(* ===== verification/Json.v ===== *)
(** * encoding/json as the package uses it

    The package marshals flat documents whose members are strings, integers,
    booleans, byte slices, UTC times, slices of such documents and pointers to
    them, and unmarshals documents whose members are strings and unsigned
    integers with [DisallowUnknownFields]. [quote] is Go's string encoder
    (with HTML escaping), [json] the values it marshals with [render] their
    text. [decode_object] reads one object followed by white space only, which
    is what [Decode] followed by a [Decode] that must report [io.EOF] accepts;
    it does not descend into arrays, objects and the literals true and false,
    because no field of a decoded document can hold one and the decoder rejects
    the document whatever they contain. *)
From S2P Require Import Prelude Names GoTime.
From Stdlib Require Import DecimalString DecimalN DecimalPos DecimalNat.

Definition chr (n : Z) : Ascii.ascii := Ascii.ascii_of_nat (Z.to_nat n).

(** ** Decimal numbers *)

Definition dec (n : Z) : string := NilZero.string_of_uint (N.to_uint (Z.to_N n)).

Definition dec_pad (width : nat) (n : Z) : string :=
  let s := dec n in
  foldr (fun _ acc => String (chr 48) acc) s (seq 0 (width - String.length s)).

(** ** UTF-8 *)

Definition cont (c : Ascii.ascii) : bool := between 128 191 c.

(** Continuation bytes of the well-formed sequence that starts with [c], or 0
    when the bytes there are not well formed. *)
Definition utf8_need (c : Ascii.ascii) (s : string) : nat :=
  let n := code_of c in
  if between 194 223 c then
    match s with String c2 _ => if cont c2 then 1 else 0 | _ => 0 end
  else if between 224 239 c then
    match s with
    | String c2 (String c3 _) =>
        let ok2 := if n =? 224 then between 160 191 c2
                   else if n =? 237 then between 128 159 c2 else cont c2 in
        if ok2 && cont c3 then 2 else 0
    | _ => 0
    end
  else if between 240 244 c then
    match s with
    | String c2 (String c3 (String c4 _)) =>
        let ok2 := if n =? 240 then between 144 191 c2
                   else if n =? 244 then between 128 143 c2 else cont c2 in
        if ok2 && cont c3 && cont c4 then 3 else 0
    | _ => 0
    end
  else 0%nat.

Definition encode_rune (r : Z) : string :=
  if r <? 128 then String (chr r) ""
  else if r <? 2048 then String (chr (192 + r / 64)) (String (chr (128 + r mod 64)) "")
  else if r <? 65536 then
    String (chr (224 + r / 4096)) (String (chr (128 + (r / 64) mod 64)) (String (chr (128 + r mod 64)) ""))
  else
    String (chr (240 + r / 262144)) (String (chr (128 + (r / 4096) mod 64))
      (String (chr (128 + (r / 64) mod 64)) (String (chr (128 + r mod 64)) ""))).

Definition rune_error : Z := 65533.

(** ** Strings *)

(** [htmlSafeSet]: every ASCII byte from 0x20 but the double quote, the backslash, <, > and &. *)
Definition html_safe (c : Ascii.ascii) : bool :=
  let n := code_of c in
  (32 <=? n) && (n <? 128) && negb (n =? 34) && negb (n =? 92) && negb (n =? 60)
  && negb (n =? 62) && negb (n =? 38).

Definition hex1 (n : Z) : Ascii.ascii := if n <? 10 then chr (48 + n) else chr (87 + n).

Definition escape_byte (c : Ascii.ascii) : string :=
  let n := code_of c in
  if (n =? 34) || (n =? 92) then String (chr 92) (String c "")
  else if n =? 8 then "\b" else if n =? 12 then "\f" else if n =? 10 then "\n"
  else if n =? 13 then "\r" else if n =? 9 then "\t"
  else "\u00" +:+ String (hex1 (n / 16)) (String (hex1 (n mod 16)) "").

Fixpoint quote_body (s : string) : string :=
  match s with
  | EmptyString => EmptyString
  | String c s1 =>
      if html_safe c then String c (quote_body s1)
      else if code_of c <? 128 then escape_byte c +:+ quote_body s1
      else
        match utf8_need c s1, s1 with
        | 1%nat, String c2 s2 => String c (String c2 (quote_body s2))
        | 2%nat, String c2 (String c3 s3) =>
            if (code_of c =? 226) && (code_of c2 =? 128) && ((code_of c3 =? 168) || (code_of c3 =? 169))
            then "\u202" +:+ String (hex1 (code_of c3 - 160)) (quote_body s3)
            else String c (String c2 (String c3 (quote_body s3)))
        | 3%nat, String c2 (String c3 (String c4 s4)) =>
            String c (String c2 (String c3 (String c4 (quote_body s4))))
        | _, _ => "\ufffd" +:+ quote_body s1
        end
  end.

Definition dquote : Ascii.ascii := chr 34.

Definition quote (s : string) : string := String dquote (quote_body s +:+ String dquote "").

(** ** Values the package marshals *)

Inductive json :=
  | JNull
  | JBool (b : bool)
  | JNum (n : Z)
  | JStr (s : string)
  | JArr (l : list json)
  | JObj (l : list (string * json)).

Fixpoint commas (l : list string) : string :=
  match l with
  | [] => ""
  | [s] => s
  | s :: l' => s +:+ "," +:+ commas l'
  end.

Fixpoint render (v : json) : string :=
  match v with
  | JNull => "null"
  | JBool b => if b then "true" else "false"
  | JNum n => if n <? 0 then "-" +:+ dec (- n) else dec n
  | JStr s => quote s
  | JArr l => "[" +:+ commas (map render l) +:+ "]"
  | JObj l => "{" +:+ commas (map (fun kv => quote kv.1 +:+ ":" +:+ render kv.2) l) +:+ "}"
  end.

(** [[]byte] is marshalled as standard base64, nil as null. *)
Definition b64_char (n : Z) : Ascii.ascii :=
  if n <? 26 then chr (65 + n) else if n <? 52 then chr (71 + n)
  else if n <? 62 then chr (n - 4) else if n =? 62 then chr 43 else chr 47.

Fixpoint base64 (s : string) : string :=
  match s with
  | EmptyString => ""
  | String a EmptyString =>
      let x := code_of a in
      String (b64_char (x / 4)) (String (b64_char ((x mod 4) * 16)) "==")
  | String a (String b EmptyString) =>
      let x := code_of a in let y := code_of b in
      String (b64_char (x / 4)) (String (b64_char ((x mod 4) * 16 + y / 16))
        (String (b64_char ((y mod 16) * 4)) "="))
  | String a (String b (String c s')) =>
      let x := code_of a in let y := code_of b in let z := code_of c in
      String (b64_char (x / 4)) (String (b64_char ((x mod 4) * 16 + y / 16))
        (String (b64_char ((y mod 16) * 4 + z / 64)) (String (b64_char (z mod 64)) (base64 s'))))
  end.

Definition json_bytes (b : bytes) : json :=
  match b with None => JNull | Some s => JStr (base64 s) end.

(** ** Times: RFC 3339 with nanoseconds; years outside [0, 9999] are errors *)

Definition civil (days : Z) : Z * Z * Z :=
  let z := days + 306 in
  let era := z / 146097 in
  let doe := z mod 146097 in
  let yoe := (doe - doe / 1460 + doe / 36524 - doe / 146096) / 365 in
  let doy := doe - (365 * yoe + yoe / 4 - yoe / 100) in
  let mp := (5 * doy + 2) / 153 in
  let day := doy - (153 * mp + 2) / 5 + 1 in
  let month := if mp <? 10 then mp + 3 else mp - 9 in
  let year := yoe + era * 400 + (if month <=? 2 then 1 else 0) in
  (year, month, day).

Definition year_of (t : Time) : Z := (civil (t_sec t / 86400)).1.1.

Fixpoint trim_zeros (l : list Ascii.ascii) : list Ascii.ascii :=
  match l with
  | [] => []
  | c :: l' => if code_of c =? 48 then trim_zeros l' else l
  end.

Definition fraction (nsec : Z) : string :=
  if nsec =? 0 then ""
  else "." +:+ String.string_of_list_ascii
         (rev (trim_zeros (rev (String.list_ascii_of_string (dec_pad 9 nsec))))).

Definition rfc3339 (t : Time) : string :=
  let '(y, m, d) := civil (t_sec t / 86400) in
  let s := t_sec t mod 86400 in
  dec_pad 4 y +:+ "-" +:+ dec_pad 2 m +:+ "-" +:+ dec_pad 2 d +:+ "T"
  +:+ dec_pad 2 (s / 3600) +:+ ":" +:+ dec_pad 2 ((s / 60) mod 60) +:+ ":" +:+ dec_pad 2 (s mod 60)
  +:+ fraction (t_nsec t) +:+ "Z".

(** [Time.MarshalJSON] of a UTC time. *)
Definition json_time (t : Time) : option json :=
  if (0 <=? year_of t) && (year_of t <=? 9999) then Some (JStr (rfc3339 t)) else None.

(** [encoded, _ := json.Marshal(document)]: nil when marshalling fails. *)
Definition marshal (doc : option json) : string :=
  match doc with Some v => render v | None => "" end.
Lemma slen_member_text k v : member_safe (k, v) -> slen (member_text (k, v)) = slen k + 3 + scalar_size v.
Proof.
  intros [Hk Hv]. unfold member_text. cbn [fst snd] in *. rewrite !slen_app, slen_quote_safe by done.
  change (slen ":") with 1.
  destruct v as [s | n]; cbn [scalar_json render scalar_size scalar_safe] in *.
  - rewrite slen_quote_safe by done. lia.
  - rewrite (proj2 (Z.ltb_ge n 0)) by lia. lia.
Qed.

Lemma slen_render_members ms :
  Forall member_safe ms -> ms <> [] -> slen (render (JObj (map member_json ms))) = members_size ms.
Proof.
  intros Hms Hne. cbn [render]. rewrite map_map.
  set (body := commas _). assert (Hb : body = commas (map member_text ms)) by done. clearbody body.
  rewrite sapp_cons, sapp_nil, slen_cons, slen_app. change (slen "}") with 1. subst body.
  enough (slen (commas (map member_text ms)) + 2 = members_size ms) by lia.
  induction Hms as [| [k v] ms Hm Hms IH]; [done |]. pose proof (slen_member_text k v Hm) as Hsz.
  destruct ms as [| m ms].
  - cbn [map commas members_size]. lia.
  - change (commas (map member_text ((k, v) :: m :: ms)))
      with (member_text (k, v) +:+ ("," +:+ commas (map member_text (m :: ms)))).
    rewrite !slen_app. change (slen ",") with 1.
    cbn [members_size] in *. specialize (IH ltac:(done)). lia.
Qed.

(** A number below [2^32] is written with at most 33 digits (a coarse bound, enough
    for every dispatch document). *)
Lemma double_digits d :
  (Decimal.nb_digits (Decimal.Little.double d) <= S (Decimal.nb_digits d))%nat /\ (Decimal.nb_digits (Decimal.Little.succ_double d) <= S (Decimal.nb_digits d))%nat.
Proof. induction d; cbn [Decimal.Little.double Decimal.Little.succ_double Decimal.nb_digits]; lia. Qed.

Lemma little_digits p : (Decimal.nb_digits (Pos.to_little_uint p) <= Pos.size_nat p)%nat.
Proof.
  induction p as [p IH | p IH |]; cbn [Pos.to_little_uint Pos.size_nat]; [| | done].
  - pose proof (double_digits (Pos.to_little_uint p)). lia.
  - pose proof (double_digits (Pos.to_little_uint p)). lia.
Qed.

Lemma string_of_uint_digits_length d : (String.length (NilEmpty.string_of_uint d) = Decimal.nb_digits d)%nat.
Proof. induction d; cbn [NilEmpty.string_of_uint String.length Decimal.nb_digits]; congruence. Qed.
Definition def_Name (definition : Definition_) : string := ds_Name (def_spec definition).
Definition def_Version (definition : Definition_) : string := ds_Version (def_spec definition).
Definition def_Mode (definition : Definition_) : ExecutionMode := ds_Mode (def_spec definition).

(** [Definition.Reference] *)
Definition Reference (definition : Definition_) : DefinitionReference :=
  mkDefinitionReference (def_Name definition) (def_Version definition) (def_fingerprint definition).

(** [DefinitionReference.valid] *)
Definition reference_valid (reference : DefinitionReference) : bool :=
  stableName (ref_name reference) && stableName (ref_version reference)
  && fingerprintPattern (ref_fingerprint reference).

Definition NewDefinitionReference (name version fingerprint : string) : result DefinitionReference :=
  let reference := mkDefinitionReference name version fingerprint in
  reject negb (reference_valid reference) with ErrInvalidDefinitionReference;
  Ok reference.

(** Deep copies; an empty branch slice becomes nil, which is [[]] here too. *)
Definition cloneStep (step : StepSpec) : StepSpec :=
  mkStepSpec (step_Name step) (step_Kind step) (step_Target step) (step_ChildDefinition step)
    (step_Branches step) (step_Timeout step) (step_InputLimit step) (step_ResultLimit step)
    (step_Retry step) (step_FanOutLimit step)
    (match step_Compensation step with Some c => Some c | None => None end).

Definition cloneSteps (steps : list StepSpec) : list StepSpec := map cloneStep steps.

Definition cloneDefinitionSpec (spec : DefinitionSpec) : DefinitionSpec :=
  mkDefinitionSpec (ds_Name spec) (ds_Version spec) (ds_Mode spec) (ds_Deprecated spec)
    (cloneSteps (ds_Steps spec)).

(** [Definition.Steps] *)
Definition Steps (definition : Definition_) : list StepSpec := cloneSteps (ds_Steps (def_spec definition)).

(** ** Validation *)

Definition invalidDefinition (field : string) : GoError := ErrInvalidDefinition field.

Definition validPayloadLimit (limit : Z) : bool := (0 <? limit) && (limit <=? MaxPayloadBytes).

Definition validRetry (policy : RetryPolicy) : bool :=
  (0 <? MaxAttempts policy) && (0 <? InitialDelay policy) && (InitialDelay policy <=? MaxDelay policy).

Fixpoint validBranchNames_from (seen : gset string) (branches : list string) : bool :=
  match branches with
  | [] => true
  | branch :: rest =>
      if negb (stableName branch) then false
      else if bool_decide (branch ∈ seen) then false
      else validBranchNames_from ({[branch]} ∪ seen) rest
  end.

Definition validBranchNames (branches : list string) : bool := validBranchNames_from ∅ branches.

Definition is_control (kind : StepKind) : bool :=
  match kind with StepParallel | StepJoin | StepRace => true | _ => false end.

(** The [switch step.Kind] of validateStep. *)
Definition validateStepKind (step : StepSpec) : result unit :=
  match step_Kind step with
  | StepActivity =>
      reject negb (stableName (step_Target step)) || (step_Timeout step <=? 0)
        || negb (validPayloadLimit (step_InputLimit step)) || negb (validPayloadLimit (step_ResultLimit step))
        || negb (validRetry (step_Retry step)) with invalidDefinition "step.activity";
      Ok tt
  | StepChild =>
      reject negb (stableName (step_Target step)) with invalidDefinition "step.child";
      reject negb (reference_valid (step_ChildDefinition step)) with invalidDefinition "step.child";
      reject negb (bool_decide (ref_name (step_ChildDefinition step) = step_Target step))
        || (step_Timeout step <=? 0)
        || negb (validPayloadLimit (step_InputLimit step)) || negb (validPayloadLimit (step_ResultLimit step))
        || negb (validRetry (step_Retry step)) with invalidDefinition "step.child";
      Ok tt
  | StepSignal | StepApproval =>
      reject negb (stableName (step_Target step)) || (step_Timeout step <=? 0)
        || negb (validPayloadLimit (step_InputLimit step)) with invalidDefinition "step.wait";
      Ok tt
  | StepTimer =>
      reject step_Timeout step <=? 0 with invalidDefinition "step.timer";
      Ok tt
  | StepParallel | StepJoin | StepRace =>
      reject (step_FanOutLimit step =? 0) || (MaxFanOut <? step_FanOutLimit step)
        || (Z.of_nat (length (step_Branches step)) =? 0)
        || (step_FanOutLimit step <? Z.of_nat (length (step_Branches step)))
        || negb (validBranchNames (step_Branches step)) with invalidDefinition "step.fan_out";
      Ok tt
  | StepKindUndeclared => Err (invalidDefinition "step.kind")
  end.

Definition validateStep (step : StepSpec) : result unit :=
  _ ← validateStepKind step;
  reject negb (is_control (step_Kind step)) && negb (Z.of_nat (length (step_Branches step)) =? 0)
    with invalidDefinition "step.branches";
  reject negb (bool_decide (step_Kind step = StepChild))
    && negb (bool_decide (step_ChildDefinition step = zeroReference))
    with invalidDefinition "step.child_definition";
  match step_Compensation step with
  | None => Ok tt
  | Some compensation =>
      reject negb (bool_decide (step_Kind step = StepActivity)) || negb (stableName (cs_Target compensation))
        || (cs_Timeout compensation <=? 0) || negb (validPayloadLimit (cs_ResultLimit compensation))
        || negb (validRetry (cs_Retry compensation)) with invalidDefinition "step.compensation";
      Ok tt
  end.

(** The first loop of validateDefinition: [names] maps each step to its kind. *)
Fixpoint collectNames (names : gmap string StepKind) (steps : list StepSpec) : result (gmap string StepKind) :=
  match steps with
  | [] => Ok names
  | step :: rest =>
      reject negb (stableName (step_Name step)) with invalidDefinition "step.name";
      reject bool_decide (is_Some (names !! step_Name step)) with invalidDefinition "step.name";
      _ ← validateStep step;
      collectNames (<[step_Name step := step_Kind step]> names) rest
  end.

Fixpoint checkBranches (names : gmap string StepKind) (self : string) (branches : list string) : result unit :=
  match branches with
  | [] => Ok tt
  | branch :: rest =>
      match names !! branch with
      | None => Err (invalidDefinition "step.branch")
      | Some kind =>
          reject bool_decide (branch = self) with invalidDefinition "step.branch";
          reject is_control kind with invalidDefinition "step.branch";
          checkBranches names self rest
      end
  end.

Fixpoint checkAllBranches (names : gmap string StepKind) (steps : list StepSpec) : result unit :=
  match steps with
  | [] => Ok tt
  | step :: rest =>
      _ ← checkBranches names (step_Name step) (step_Branches step);
      checkAllBranches names rest
  end.

(** ** Orchestration control flow *)

(** The three maps of validateOrchestrationControlFlow. *)
Record ControlFlow := mkControlFlow {
  owners : gmap string string;
  branchCounts : gmap string Z;
  joined : gset string
}.

(** Kinds a branch of a parallel or race control may have. *)
Definition branch_kind_ok (control kind : StepKind) : bool :=
  match control, kind with
  | StepParallel, StepActivity => true
  | StepRace, (StepSignal | StepApproval) => true
  | _, _ => false
  end.

Fixpoint claimBranches (control : StepKind) (field name : string) (kinds : gmap string StepKind)
    (owned : gmap string string) (branches : list string) : result (gmap string string) :=
  match branches with
  | [] => Ok owned
  | branch :: rest =>
      reject negb (branch_kind_ok control (default StepKindUndeclared (kinds !! branch)))
        with invalidDefinition field;
      reject bool_decide (is_Some (owned !! branch)) with invalidDefinition "step.branch_owner";
      claimBranches control field name kinds (<[branch := name]> owned) rest
  end.

Definition controlStep (kinds : gmap string StepKind) (flow : ControlFlow) (step : StepSpec) : result ControlFlow :=
  match step_Kind step with
  | StepParallel =>
      owned ← claimBranches StepParallel "step.parallel_branch" (step_Name step) kinds (owners flow) (step_Branches step);
      Ok (mkControlFlow owned
            (<[step_Name step := Z.of_nat (length (step_Branches step))]> (branchCounts flow)) (joined flow))
  | StepRace =>
      owned ← claimBranches StepRace "step.race_branch" (step_Name step) kinds (owners flow) (step_Branches step);
      Ok (mkControlFlow owned (branchCounts flow) (joined flow))
  | StepJoin =>
      match step_Branches step with
      | [] => Err Panic
      | first :: others =>
          match owners flow !! first with
          | None => Err (invalidDefinition "step.join")
          | Some owner =>
              reject negb (default 0 (branchCounts flow !! owner) =? Z.of_nat (length (step_Branches step)))
                with invalidDefinition "step.join";
              reject bool_decide (owner ∈ joined flow) with invalidDefinition "step.join";
              reject negb (forallb (fun branch => bool_decide (default "" (owners flow !! branch) = owner)) others)
                with invalidDefinition "step.join";
              Ok (mkControlFlow (owners flow) (branchCounts flow) ({[owner]} ∪ joined flow))
          end
      end
  | _ => Ok flow
  end.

* * * * * * * * *

— About this task —
Please copy the lines above from the line with "if between 194 223 c then" up to and including the line with "if ok2 && cont c3 then 2 else 0", exactly as written and with nothing else.

— Result for this exercise —
  if between 194 223 c then
    match s with String c2 _ => if cont c2 then 1 else 0 | _ => 0 end
  else if between 224 239 c then
    match s with
    | String c2 (String c3 _) =>
        let ok2 := if n =? 224 then between 160 191 c2
                   else if n =? 237 then between 128 159 c2 else cont c2 in
        if ok2 && cont c3 then 2 else 0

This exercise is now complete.